# What you are asked to do
The records below hold a stretch from the line with "(** The store of all live data buffers. *)" through the line with "(image result : loc)"; return exactly those lines, ends included, and nothing more.

== Exercise materials ==

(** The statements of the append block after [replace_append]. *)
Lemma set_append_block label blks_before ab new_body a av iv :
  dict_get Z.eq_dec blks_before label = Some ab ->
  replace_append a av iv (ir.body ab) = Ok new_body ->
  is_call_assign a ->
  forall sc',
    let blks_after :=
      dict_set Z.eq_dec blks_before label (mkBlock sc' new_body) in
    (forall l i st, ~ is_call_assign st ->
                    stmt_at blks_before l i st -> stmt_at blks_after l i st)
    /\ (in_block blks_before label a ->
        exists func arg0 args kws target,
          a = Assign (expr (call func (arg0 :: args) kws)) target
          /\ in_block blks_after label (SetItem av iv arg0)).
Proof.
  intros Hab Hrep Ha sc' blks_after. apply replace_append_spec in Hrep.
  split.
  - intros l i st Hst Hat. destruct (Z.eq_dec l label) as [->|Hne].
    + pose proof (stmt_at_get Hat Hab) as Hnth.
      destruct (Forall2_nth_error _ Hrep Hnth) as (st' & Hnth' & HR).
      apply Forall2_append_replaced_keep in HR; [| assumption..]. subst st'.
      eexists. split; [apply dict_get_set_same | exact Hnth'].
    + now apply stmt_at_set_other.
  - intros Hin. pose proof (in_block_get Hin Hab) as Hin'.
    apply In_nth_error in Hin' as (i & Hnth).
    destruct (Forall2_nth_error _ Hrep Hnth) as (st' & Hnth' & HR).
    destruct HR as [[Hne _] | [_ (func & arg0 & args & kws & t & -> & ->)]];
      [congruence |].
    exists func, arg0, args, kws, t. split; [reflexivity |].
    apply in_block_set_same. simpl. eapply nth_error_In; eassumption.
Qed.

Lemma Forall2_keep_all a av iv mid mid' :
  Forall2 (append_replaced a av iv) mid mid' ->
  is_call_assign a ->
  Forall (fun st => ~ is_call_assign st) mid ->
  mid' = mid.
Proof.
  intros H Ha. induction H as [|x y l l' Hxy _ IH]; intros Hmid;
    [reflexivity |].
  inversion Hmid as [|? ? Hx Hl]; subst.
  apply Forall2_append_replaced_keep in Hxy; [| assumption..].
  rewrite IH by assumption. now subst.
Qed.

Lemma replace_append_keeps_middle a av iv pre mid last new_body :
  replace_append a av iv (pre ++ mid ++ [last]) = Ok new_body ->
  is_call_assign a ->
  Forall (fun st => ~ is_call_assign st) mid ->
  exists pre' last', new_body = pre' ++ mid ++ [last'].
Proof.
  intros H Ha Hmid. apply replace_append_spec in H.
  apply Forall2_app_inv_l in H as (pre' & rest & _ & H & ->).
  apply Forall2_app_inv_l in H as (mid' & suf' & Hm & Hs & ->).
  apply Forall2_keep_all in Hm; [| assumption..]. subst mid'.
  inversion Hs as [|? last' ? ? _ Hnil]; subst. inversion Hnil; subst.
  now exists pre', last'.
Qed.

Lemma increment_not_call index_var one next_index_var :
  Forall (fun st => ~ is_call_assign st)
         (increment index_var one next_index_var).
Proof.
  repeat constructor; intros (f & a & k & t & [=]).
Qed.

===
== Exercise materials ==

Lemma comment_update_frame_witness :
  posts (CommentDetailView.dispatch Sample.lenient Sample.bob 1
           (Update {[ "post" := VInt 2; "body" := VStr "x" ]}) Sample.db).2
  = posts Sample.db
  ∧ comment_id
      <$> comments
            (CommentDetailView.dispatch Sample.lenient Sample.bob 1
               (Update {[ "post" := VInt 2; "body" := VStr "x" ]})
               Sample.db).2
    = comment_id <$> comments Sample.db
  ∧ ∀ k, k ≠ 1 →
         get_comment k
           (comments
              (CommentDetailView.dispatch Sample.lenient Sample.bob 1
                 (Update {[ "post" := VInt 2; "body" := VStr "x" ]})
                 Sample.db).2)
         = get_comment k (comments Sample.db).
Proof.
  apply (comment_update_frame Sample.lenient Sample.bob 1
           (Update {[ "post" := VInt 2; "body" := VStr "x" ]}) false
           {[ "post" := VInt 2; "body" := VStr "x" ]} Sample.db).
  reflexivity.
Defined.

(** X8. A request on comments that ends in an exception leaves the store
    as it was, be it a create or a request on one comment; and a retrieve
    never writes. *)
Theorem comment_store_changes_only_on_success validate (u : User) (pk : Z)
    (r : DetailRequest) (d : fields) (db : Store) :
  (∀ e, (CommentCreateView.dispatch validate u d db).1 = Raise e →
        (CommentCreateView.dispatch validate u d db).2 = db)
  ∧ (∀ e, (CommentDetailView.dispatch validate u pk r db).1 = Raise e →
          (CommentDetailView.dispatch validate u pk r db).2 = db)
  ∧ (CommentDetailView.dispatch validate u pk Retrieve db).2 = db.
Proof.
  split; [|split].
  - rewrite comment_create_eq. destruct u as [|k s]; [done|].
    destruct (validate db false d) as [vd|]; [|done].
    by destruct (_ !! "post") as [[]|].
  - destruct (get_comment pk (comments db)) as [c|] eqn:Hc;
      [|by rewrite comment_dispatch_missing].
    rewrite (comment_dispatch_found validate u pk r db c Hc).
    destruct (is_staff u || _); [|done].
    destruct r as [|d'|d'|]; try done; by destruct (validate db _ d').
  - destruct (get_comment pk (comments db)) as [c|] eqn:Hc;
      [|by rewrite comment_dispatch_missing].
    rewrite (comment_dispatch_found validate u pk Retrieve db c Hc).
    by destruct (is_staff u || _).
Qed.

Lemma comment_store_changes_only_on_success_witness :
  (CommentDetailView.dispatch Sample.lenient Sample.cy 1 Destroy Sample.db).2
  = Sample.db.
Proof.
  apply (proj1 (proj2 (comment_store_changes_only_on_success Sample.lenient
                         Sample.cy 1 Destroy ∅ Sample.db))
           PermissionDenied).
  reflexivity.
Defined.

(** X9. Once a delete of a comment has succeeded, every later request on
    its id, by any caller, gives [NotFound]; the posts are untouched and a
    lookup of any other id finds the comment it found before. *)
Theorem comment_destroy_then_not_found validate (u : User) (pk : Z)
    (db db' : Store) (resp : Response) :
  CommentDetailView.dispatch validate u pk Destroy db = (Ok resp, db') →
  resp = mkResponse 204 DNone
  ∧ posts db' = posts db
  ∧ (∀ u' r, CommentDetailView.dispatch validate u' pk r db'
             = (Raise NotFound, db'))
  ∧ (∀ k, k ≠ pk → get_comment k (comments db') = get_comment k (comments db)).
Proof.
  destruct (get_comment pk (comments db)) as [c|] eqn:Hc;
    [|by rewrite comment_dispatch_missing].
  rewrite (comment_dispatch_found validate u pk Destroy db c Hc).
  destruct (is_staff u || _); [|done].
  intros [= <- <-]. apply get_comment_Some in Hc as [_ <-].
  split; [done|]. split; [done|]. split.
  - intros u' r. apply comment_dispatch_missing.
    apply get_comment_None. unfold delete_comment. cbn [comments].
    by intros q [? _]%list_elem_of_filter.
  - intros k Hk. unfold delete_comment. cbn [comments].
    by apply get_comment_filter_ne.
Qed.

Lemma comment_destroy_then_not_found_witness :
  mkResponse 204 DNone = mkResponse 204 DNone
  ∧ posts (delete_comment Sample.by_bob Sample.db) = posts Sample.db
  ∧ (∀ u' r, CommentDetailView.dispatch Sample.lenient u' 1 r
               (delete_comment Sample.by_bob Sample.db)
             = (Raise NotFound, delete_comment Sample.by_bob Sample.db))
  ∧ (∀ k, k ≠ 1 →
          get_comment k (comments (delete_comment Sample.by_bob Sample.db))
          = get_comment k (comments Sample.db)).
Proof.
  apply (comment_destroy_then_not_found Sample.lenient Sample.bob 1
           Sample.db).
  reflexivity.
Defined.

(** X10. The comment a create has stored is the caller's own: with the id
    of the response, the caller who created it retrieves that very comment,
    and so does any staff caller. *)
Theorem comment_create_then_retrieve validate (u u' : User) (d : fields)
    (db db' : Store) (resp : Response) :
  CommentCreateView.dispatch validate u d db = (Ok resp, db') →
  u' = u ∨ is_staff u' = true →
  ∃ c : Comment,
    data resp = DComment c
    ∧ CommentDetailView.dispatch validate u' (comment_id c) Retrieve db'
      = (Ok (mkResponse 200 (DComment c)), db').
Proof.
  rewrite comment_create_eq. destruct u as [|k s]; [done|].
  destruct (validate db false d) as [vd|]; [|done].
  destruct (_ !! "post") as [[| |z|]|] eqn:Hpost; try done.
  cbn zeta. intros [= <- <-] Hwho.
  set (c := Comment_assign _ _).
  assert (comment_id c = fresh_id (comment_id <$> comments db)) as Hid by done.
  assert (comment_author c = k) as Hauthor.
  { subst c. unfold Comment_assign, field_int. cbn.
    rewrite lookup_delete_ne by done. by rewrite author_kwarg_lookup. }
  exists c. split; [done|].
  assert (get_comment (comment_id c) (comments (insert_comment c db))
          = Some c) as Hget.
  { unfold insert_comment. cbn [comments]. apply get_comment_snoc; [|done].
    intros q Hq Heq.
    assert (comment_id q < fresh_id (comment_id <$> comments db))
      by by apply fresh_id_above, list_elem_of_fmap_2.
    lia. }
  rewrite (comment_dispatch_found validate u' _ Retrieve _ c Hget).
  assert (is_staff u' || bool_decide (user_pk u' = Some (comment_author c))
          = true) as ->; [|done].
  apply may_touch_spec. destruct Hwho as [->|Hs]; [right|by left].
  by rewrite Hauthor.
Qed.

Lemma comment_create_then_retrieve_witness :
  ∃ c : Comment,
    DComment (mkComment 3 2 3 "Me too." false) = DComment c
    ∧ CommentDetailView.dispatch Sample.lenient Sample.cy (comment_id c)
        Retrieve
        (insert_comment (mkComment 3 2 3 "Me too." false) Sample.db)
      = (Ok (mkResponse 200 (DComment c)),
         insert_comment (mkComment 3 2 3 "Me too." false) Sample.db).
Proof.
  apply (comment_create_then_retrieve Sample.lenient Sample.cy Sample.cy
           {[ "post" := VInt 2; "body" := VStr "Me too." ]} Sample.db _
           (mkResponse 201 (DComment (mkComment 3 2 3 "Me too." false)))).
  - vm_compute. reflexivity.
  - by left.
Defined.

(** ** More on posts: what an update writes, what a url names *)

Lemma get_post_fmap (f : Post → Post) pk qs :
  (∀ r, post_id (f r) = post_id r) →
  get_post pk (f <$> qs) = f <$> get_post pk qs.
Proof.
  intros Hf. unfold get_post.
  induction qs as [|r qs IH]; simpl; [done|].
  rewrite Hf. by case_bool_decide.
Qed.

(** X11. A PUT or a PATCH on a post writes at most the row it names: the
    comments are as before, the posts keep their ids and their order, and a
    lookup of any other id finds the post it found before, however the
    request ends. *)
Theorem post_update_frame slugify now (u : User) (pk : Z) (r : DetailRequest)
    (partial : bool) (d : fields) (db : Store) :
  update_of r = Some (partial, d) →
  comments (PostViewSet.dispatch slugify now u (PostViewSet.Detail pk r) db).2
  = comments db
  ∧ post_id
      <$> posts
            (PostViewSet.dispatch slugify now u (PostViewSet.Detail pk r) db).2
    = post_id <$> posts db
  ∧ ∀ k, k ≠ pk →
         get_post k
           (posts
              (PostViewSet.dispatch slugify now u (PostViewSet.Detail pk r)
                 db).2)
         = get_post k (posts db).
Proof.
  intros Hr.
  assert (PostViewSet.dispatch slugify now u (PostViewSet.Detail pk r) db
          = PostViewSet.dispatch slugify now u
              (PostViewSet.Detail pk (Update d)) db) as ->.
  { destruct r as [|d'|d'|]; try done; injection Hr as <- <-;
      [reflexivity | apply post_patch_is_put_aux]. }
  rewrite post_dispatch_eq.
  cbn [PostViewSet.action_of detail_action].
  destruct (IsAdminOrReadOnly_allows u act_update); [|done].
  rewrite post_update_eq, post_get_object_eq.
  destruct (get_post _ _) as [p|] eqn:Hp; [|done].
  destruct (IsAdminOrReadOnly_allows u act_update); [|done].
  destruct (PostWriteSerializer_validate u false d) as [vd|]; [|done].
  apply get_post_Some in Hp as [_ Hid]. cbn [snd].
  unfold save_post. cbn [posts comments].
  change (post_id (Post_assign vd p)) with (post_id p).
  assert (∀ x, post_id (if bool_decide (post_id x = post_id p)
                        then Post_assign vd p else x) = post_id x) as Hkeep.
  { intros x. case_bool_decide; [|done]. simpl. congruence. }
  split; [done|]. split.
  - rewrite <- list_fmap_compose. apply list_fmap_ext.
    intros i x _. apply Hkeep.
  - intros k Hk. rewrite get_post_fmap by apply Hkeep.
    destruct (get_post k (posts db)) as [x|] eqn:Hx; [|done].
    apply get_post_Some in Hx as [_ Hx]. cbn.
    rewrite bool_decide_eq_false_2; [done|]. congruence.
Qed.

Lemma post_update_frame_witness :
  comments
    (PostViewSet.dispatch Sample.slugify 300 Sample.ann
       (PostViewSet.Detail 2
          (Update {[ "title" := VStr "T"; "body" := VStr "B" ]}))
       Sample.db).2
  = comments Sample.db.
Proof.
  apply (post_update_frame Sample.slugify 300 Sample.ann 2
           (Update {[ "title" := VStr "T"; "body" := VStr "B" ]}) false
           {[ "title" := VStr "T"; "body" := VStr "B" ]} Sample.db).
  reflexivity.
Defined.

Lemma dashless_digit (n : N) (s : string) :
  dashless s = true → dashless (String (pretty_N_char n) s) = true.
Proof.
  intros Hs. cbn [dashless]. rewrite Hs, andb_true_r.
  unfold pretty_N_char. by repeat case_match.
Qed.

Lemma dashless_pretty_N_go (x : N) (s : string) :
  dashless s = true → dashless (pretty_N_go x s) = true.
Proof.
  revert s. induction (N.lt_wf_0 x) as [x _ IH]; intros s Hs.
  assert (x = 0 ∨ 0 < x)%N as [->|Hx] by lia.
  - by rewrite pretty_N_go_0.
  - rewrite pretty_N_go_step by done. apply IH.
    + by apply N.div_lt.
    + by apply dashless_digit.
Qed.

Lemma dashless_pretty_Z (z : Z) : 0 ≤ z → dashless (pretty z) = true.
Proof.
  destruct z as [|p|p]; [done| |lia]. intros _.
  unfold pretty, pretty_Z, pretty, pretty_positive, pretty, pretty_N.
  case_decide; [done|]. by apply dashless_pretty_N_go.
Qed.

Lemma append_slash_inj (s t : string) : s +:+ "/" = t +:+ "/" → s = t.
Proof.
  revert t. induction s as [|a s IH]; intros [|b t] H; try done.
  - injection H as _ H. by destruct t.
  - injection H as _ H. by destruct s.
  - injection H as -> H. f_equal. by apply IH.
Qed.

===
== Exercise materials ==

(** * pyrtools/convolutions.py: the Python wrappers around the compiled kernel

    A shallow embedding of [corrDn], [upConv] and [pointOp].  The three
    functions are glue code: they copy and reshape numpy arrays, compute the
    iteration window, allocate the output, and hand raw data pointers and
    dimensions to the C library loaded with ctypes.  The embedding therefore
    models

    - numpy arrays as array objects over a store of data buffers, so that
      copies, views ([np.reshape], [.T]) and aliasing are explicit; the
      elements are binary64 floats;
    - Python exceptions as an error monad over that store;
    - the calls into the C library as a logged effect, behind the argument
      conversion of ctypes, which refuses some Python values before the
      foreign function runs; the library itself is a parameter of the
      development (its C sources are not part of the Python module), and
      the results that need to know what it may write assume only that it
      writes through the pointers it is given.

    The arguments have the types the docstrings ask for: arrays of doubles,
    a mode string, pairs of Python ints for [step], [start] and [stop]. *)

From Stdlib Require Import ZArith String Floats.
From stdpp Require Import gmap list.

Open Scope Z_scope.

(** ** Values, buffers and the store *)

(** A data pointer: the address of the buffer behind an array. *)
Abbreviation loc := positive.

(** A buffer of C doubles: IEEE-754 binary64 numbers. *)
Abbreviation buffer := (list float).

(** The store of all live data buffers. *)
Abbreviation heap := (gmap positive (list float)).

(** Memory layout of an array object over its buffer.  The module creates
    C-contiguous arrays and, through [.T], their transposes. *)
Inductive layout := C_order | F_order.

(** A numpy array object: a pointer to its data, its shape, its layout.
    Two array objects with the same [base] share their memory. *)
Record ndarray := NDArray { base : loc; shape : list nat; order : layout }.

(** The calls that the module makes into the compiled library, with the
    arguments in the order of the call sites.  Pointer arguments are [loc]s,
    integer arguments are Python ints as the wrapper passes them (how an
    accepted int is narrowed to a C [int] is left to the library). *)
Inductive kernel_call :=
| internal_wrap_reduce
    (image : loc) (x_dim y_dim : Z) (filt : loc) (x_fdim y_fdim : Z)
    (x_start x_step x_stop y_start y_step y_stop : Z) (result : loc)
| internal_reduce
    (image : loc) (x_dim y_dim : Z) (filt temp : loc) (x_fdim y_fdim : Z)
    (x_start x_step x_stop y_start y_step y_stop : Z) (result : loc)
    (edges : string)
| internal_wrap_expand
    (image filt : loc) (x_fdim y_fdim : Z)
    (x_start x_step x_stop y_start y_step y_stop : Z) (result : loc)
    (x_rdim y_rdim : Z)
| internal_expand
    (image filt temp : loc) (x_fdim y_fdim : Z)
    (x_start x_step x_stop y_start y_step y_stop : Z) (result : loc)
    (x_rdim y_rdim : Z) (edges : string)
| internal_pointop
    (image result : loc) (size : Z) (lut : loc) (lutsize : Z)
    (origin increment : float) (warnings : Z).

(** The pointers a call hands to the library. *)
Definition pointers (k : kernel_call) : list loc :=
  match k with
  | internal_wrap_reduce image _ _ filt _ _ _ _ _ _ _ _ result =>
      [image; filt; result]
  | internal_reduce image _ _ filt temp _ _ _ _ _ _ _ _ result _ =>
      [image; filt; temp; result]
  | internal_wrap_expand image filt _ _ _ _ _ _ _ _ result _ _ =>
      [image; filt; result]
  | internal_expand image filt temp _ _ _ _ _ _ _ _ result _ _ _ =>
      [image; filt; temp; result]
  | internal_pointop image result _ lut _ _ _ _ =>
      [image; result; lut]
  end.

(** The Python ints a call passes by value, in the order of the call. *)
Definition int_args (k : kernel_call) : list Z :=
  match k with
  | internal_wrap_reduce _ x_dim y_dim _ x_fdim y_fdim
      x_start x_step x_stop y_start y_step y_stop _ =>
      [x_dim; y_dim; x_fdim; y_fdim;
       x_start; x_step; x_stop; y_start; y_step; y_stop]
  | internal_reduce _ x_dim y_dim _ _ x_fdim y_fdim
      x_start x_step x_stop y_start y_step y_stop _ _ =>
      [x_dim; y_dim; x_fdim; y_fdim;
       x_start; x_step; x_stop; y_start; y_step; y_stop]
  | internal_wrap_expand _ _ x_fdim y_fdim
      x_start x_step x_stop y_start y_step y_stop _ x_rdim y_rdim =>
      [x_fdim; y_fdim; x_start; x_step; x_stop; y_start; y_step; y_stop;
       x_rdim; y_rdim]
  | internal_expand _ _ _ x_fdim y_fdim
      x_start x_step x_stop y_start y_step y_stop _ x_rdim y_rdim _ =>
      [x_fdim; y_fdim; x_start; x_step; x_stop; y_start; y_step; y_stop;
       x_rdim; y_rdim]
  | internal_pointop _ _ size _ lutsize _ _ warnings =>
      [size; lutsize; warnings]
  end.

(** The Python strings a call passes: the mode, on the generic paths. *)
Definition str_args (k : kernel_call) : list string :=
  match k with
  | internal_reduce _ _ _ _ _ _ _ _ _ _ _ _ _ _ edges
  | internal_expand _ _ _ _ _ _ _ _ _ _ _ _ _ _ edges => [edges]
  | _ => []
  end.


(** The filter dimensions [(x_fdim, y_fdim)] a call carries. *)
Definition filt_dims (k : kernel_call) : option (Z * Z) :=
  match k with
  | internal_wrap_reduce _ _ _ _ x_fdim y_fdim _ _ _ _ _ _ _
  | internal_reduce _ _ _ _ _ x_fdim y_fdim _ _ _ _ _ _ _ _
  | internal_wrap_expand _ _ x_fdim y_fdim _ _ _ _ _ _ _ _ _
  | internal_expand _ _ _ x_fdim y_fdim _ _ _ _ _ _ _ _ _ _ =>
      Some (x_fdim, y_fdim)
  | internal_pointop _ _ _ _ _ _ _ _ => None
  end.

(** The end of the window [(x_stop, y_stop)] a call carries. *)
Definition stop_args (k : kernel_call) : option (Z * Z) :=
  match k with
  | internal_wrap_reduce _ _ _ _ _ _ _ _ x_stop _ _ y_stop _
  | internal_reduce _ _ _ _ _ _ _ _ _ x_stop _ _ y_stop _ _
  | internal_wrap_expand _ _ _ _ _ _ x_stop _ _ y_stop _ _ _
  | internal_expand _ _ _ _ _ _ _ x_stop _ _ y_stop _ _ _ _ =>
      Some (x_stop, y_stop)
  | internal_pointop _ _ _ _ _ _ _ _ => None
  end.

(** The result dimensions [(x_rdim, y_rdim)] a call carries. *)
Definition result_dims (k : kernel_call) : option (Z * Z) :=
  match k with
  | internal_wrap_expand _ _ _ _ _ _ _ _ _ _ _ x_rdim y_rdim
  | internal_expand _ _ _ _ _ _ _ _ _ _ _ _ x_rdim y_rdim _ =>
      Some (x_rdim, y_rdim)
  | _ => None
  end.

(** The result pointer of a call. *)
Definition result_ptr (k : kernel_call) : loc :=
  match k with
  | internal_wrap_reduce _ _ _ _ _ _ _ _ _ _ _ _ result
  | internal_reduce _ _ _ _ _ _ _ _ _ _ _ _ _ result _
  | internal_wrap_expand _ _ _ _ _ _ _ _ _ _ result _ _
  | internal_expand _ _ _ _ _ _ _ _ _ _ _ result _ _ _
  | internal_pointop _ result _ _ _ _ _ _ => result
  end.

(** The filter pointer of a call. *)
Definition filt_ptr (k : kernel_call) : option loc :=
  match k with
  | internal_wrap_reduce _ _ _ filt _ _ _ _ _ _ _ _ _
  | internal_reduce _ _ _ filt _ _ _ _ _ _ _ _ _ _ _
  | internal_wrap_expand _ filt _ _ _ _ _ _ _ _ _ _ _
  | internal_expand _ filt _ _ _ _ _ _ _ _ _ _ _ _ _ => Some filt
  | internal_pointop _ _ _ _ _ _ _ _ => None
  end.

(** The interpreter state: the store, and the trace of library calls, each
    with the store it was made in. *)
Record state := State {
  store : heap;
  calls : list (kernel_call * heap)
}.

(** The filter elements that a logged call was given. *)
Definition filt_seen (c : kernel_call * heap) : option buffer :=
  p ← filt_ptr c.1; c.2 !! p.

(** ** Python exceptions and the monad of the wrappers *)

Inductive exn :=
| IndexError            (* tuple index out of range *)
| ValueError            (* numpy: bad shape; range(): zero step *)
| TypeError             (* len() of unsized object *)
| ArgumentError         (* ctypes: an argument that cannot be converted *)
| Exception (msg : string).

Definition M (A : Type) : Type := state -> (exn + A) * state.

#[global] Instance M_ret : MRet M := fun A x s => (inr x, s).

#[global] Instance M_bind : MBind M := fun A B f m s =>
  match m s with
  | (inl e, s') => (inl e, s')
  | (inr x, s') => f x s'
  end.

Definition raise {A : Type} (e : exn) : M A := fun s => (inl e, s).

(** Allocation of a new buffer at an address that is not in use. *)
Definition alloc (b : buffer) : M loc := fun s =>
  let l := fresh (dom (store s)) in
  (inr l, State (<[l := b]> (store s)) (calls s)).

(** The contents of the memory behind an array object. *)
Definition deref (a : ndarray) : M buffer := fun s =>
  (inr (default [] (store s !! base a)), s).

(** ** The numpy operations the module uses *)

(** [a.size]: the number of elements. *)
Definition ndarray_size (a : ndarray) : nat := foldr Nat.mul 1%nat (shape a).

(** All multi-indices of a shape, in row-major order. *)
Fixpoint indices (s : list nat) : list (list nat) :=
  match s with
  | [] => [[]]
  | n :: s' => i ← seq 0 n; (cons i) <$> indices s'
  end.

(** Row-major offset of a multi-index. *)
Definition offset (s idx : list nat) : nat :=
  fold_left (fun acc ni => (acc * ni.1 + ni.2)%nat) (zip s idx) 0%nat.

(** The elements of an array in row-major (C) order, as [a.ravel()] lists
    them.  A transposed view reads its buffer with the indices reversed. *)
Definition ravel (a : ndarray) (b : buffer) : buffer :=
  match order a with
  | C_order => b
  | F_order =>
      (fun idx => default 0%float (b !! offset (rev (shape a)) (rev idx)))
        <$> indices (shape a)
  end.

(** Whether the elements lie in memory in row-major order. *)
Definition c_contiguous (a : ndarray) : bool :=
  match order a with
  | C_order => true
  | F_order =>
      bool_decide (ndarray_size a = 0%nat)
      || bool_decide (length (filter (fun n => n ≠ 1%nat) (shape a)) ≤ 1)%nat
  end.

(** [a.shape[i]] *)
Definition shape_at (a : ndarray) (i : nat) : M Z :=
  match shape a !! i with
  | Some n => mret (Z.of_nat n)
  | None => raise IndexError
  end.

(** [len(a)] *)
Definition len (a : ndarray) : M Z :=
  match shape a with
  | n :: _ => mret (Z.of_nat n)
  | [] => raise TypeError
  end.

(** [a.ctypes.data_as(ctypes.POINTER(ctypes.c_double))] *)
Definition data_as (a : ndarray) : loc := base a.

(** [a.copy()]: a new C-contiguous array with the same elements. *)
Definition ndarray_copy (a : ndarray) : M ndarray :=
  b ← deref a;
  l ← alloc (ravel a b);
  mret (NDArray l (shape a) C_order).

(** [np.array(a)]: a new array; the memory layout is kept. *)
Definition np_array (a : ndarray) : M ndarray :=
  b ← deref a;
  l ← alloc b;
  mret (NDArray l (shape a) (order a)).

===

# Your response
(** The store of all live data buffers. *)
Abbreviation heap := (gmap positive (list float)).

(** Memory layout of an array object over its buffer.  The module creates
    C-contiguous arrays and, through [.T], their transposes. *)
Inductive layout := C_order | F_order.

(** A numpy array object: a pointer to its data, its shape, its layout.
    Two array objects with the same [base] share their memory. *)
Record ndarray := NDArray { base : loc; shape : list nat; order : layout }.

(** The calls that the module makes into the compiled library, with the
    arguments in the order of the call sites.  Pointer arguments are [loc]s,
    integer arguments are Python ints as the wrapper passes them (how an
    accepted int is narrowed to a C [int] is left to the library). *)
Inductive kernel_call :=
| internal_wrap_reduce
    (image : loc) (x_dim y_dim : Z) (filt : loc) (x_fdim y_fdim : Z)
    (x_start x_step x_stop y_start y_step y_stop : Z) (result : loc)
| internal_reduce
    (image : loc) (x_dim y_dim : Z) (filt temp : loc) (x_fdim y_fdim : Z)
    (x_start x_step x_stop y_start y_step y_stop : Z) (result : loc)
    (edges : string)
| internal_wrap_expand
    (image filt : loc) (x_fdim y_fdim : Z)
    (x_start x_step x_stop y_start y_step y_stop : Z) (result : loc)
    (x_rdim y_rdim : Z)
| internal_expand
    (image filt temp : loc) (x_fdim y_fdim : Z)
    (x_start x_step x_stop y_start y_step y_stop : Z) (result : loc)
    (x_rdim y_rdim : Z) (edges : string)
| internal_pointop
    (image result : loc) (size : Z) (lut : loc) (lutsize : Z)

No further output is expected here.